We consider a model for explainable AI in which an explanation for a prediction $h(x)=y$ consists of a subset $S'$ of the training data (if it exists) such that all classifiers $h' \in H$ that make at most $b$ mistakes on $S'$ predict $h'(x)=y$. Such a set $S'$ serves as a proof that $x$ indeed has label $y$ under the assumption that (1) the target function $h^\star$ belongs to $H$, and (2) the set $S$ contains at most $b$ corrupted points.
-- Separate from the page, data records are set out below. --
Lemma cli_run_foreign creds j b (h : Host) c e h' :
  cli_run do creds j b h c e h' → foreign_kept (ho_k h) (ho_k h').
Proof.
  destruct 1; simpl; try done.
  - apply runCreate_foreign.
  - apply runDelete_foreign.
  - unfold o. by rewrite runList_kernel.
  - unfold o. by rewrite runStatus_kernel.
  - by eapply runUp_foreign.
Qed.

(** C30. No sequence of invocations of [gretun], by whomever and with whatever
    flags, the daemon included, ever changes or removes a link that is not a GRE
    tunnel, or closes a FOU port that was open at the start. *)
Theorem cli_spares_foreign_links (h h' : Host) (Hruns : rtc (invocation do) h h') :
  (∀ n l, links (ho_k h) !! n = Some l → l_Type l ≠ "gre" → links (ho_k h') !! n = Some l) ∧
  fous (ho_k h) ⊆ fous (ho_k h').
Proof.
  change (foreign_kept (ho_k h) (ho_k h')).
  induction Hruns as [h|h1 h2 h3 (creds & j & b & c & e & Hr) _ IH]; [done|].
  etrans; [by eapply cli_run_foreign|done].
Qed.

(** Without an effective user id of 0 every command but [version] and [stun]
    ends with the capability error, exit status 1, and no effect, whether or not
    the process holds CAP_NET_ADMIN. *)
Theorem cli_requires_root (creds : Creds) (jsonOutput : bool) (b : BuildInfo) (h h' : Host) (c : Command)
  (e : CliEnd) (Hrun : cli_run do creds jsonOutput b h c e h')
  (Huser : cr_euid creds ≠ 0) (Hcmd : cmd_Name c ≠ "version" ∧ cmd_Name c ≠ "stun") :
  h' = h ∧ e = CliReturn "" (Some (CliCapability netadmin_text)) ∧ exit_code e = 1.
Proof.
  assert (∀ handle, preRun c creds handle = Some (CliCapability netadmin_text)) as Hpre.
  { intros handle. unfold preRun, CheckNetAdmin. destruct (Z.eqb_spec (cr_euid creds) 0); [done|].
    destruct c; [by destruct Hcmd|by destruct Hcmd|..]; done. }
  destruct Hrun; try (rewrite Hpre in *; simplify_eq; done); by destruct Hcmd.
Qed.

End Claims.

(** ** The coordinator ([cmd/gretun-coord/main.go]) *)

Record CoordFlags := { fl_listen : string; fl_pool : string; fl_cert : string; fl_key : string }.

Definition coord_defaults : CoordFlags :=
  {| fl_listen := ":8443"; fl_pool := "100.64.0.0/24"; fl_cert := ""; fl_key := "" |}.

Definition ReadTimeout : Z := 30 * GoTime.Second.
Definition WriteTimeout : Z := 35 * GoTime.Second.
Definition IdleTimeout : Z := 90 * GoTime.Second.

(** Why [ListenAndServe] returned. *)
Inductive ServeError := ErrServerClosed | ServeFailed (text : string).

Inductive CoordMain :=
| Fatal (text : string)
| Serving (addr : string) (tls : bool) (store : MemStore).

(** [main] up to the call that serves; the text of [Fatal] is the message up to
    the parser's own. *)
Definition coord_start (f : CoordFlags) (now : Z) : CoordMain :=
  match IP.ParsePrefix (fl_pool f) with
  | None => Fatal "invalid --pool: "
  | Some pool =>
      Serving (fl_listen f) (bool_decide (fl_cert f ≠ "") && bool_decide (fl_key f ≠ ""))
        (NewMemStore pool now)
  end.

(** The exit status, once serving has ended with [runErr]. *)
Definition coord_exit (m : CoordMain) (runErr : option ServeError) : Z :=
  match m with
  | Fatal _ => 1
  | Serving _ _ _ => match runErr with Some (ServeFailed _) => 1 | _ => 0 end
  end.

(** ** Witnesses: a host with an Ethernet interface *)
Module CmdMainDemo.
#[local] Existing Instances Mock.nl Mock.spec StunDemo.stun HealthDemo.icmp DaemonDemo.verbs.
#[local] Instance ed : Ed25519 := toy_ed25519.
#[local] Instance bx : NaclBox := toy_box.
#[local] Existing Instance WireDemo.wire.

Definition eth0 : Mock.Attrs := {| Mock.a_type := "device"; Mock.a_up := true; Mock.a_mtu := 1500; Mock.a_gre := None |}.
Definition host : Host := MkHost (Mock.set_links Mock.healthy {["eth0" := eth0]}) KeysDemo.os ().
Definition root : Creds := {| cr_euid := 0; cr_netadmin := true |}.
Definition user : Creds := {| cr_euid := 1000; cr_netadmin := true |}.
Definition no_network : Transport () := λ _ w, (None, w).

Definition created : Host := with_k host (oc_k (runCreate CmdTunnelDemo.flags (ho_k host))).
Definition deleted : Host := with_k created (oc_k (runDelete "eth0" (ho_k created))).

(** A tunnel is created, and the deletion of the interface is tried. *)
Lemma demo_runs : rtc (invocation no_network) host deleted.
Proof.
  apply (rtc_l _ _ created).
  { eexists root, false, unlinked_build, _, _. by apply (RunCreate no_network root false unlinked_build host CmdTunnelDemo.flags). }
  apply rtc_once. eexists root, false, unlinked_build, _, _.
  by apply (RunDelete no_network root false unlinked_build created "eth0").
Qed.

Lemma cli_spares_foreign_links_witness :
  is_Some (links (ho_k deleted) !! "tun0") ∧
  links (ho_k deleted) !! "eth0" = Some (Mock.link "eth0" eth0).
Proof.
  split; [vm_compute; eauto|].
  apply (proj1 (cli_spares_foreign_links no_network host deleted demo_runs));
    [vm_compute; reflexivity|discriminate].
Defined.

Lemma refused_run : cli_run no_network user true unlinked_build host CmdList
  (CliReturn "" (Some (CliCapability netadmin_text))) host.
Proof. by apply (RunRefused _ _ _ _ _ _ (Ok ())). Qed.

Lemma cli_requires_root_witness :
  exit_code (CliReturn "" (Some (CliCapability netadmin_text))) = 1.
Proof.
  apply (cli_requires_root no_network user true unlinked_build host host CmdList _ refused_run);
    [discriminate|split; discriminate].
Defined.

Example default_coordinator : ∃ store, coord_start coord_defaults 0 = Serving ":8443" false store.
Proof. eexists. vm_compute. reflexivity. Qed.

End CmdMainDemo.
For example, if $b=0$ and $H$ is the family of linear classifiers in $\mathbb{R}^d$, and if $x$ lies inside the convex hull of the positive data points in $S$ (and hence every consistent linear classifier labels $x$ as positive), then Carath\'eodory's theorem states that $x$ lies inside the convex hull of $d+1$ of those points. So, a set $S'$ of size $d+1$ could be released as an explanation for a positive prediction, and would serve as a short proof of correctness of the prediction under the assumption of realizability. In this work, we consider this problem more generally, for general hypothesis classes $H$ and general values $b\geq 0$. We define the notion of the robust hollow star number of $H$ (which generalizes the standard hollow star number), and show that it precisely characterizes the worst-case size of the smallest certificate achievable, and analyze its size for natural classes. We also consider worst-case distributional bounds on certificate size, as well as distribution-dependent bounds that we show tightly control the sample size needed to get a certificate for any given test example. In particular, we define a notion of the certificate coefficient $\varepsilon_x$ of an example $x$ with respect to a data distribution $D$ and target function $h^\star$, and prove matching upper and lower bounds on sample size as a function of $\varepsilon_x$, $b$, and the VC dimension $d$ of $H$.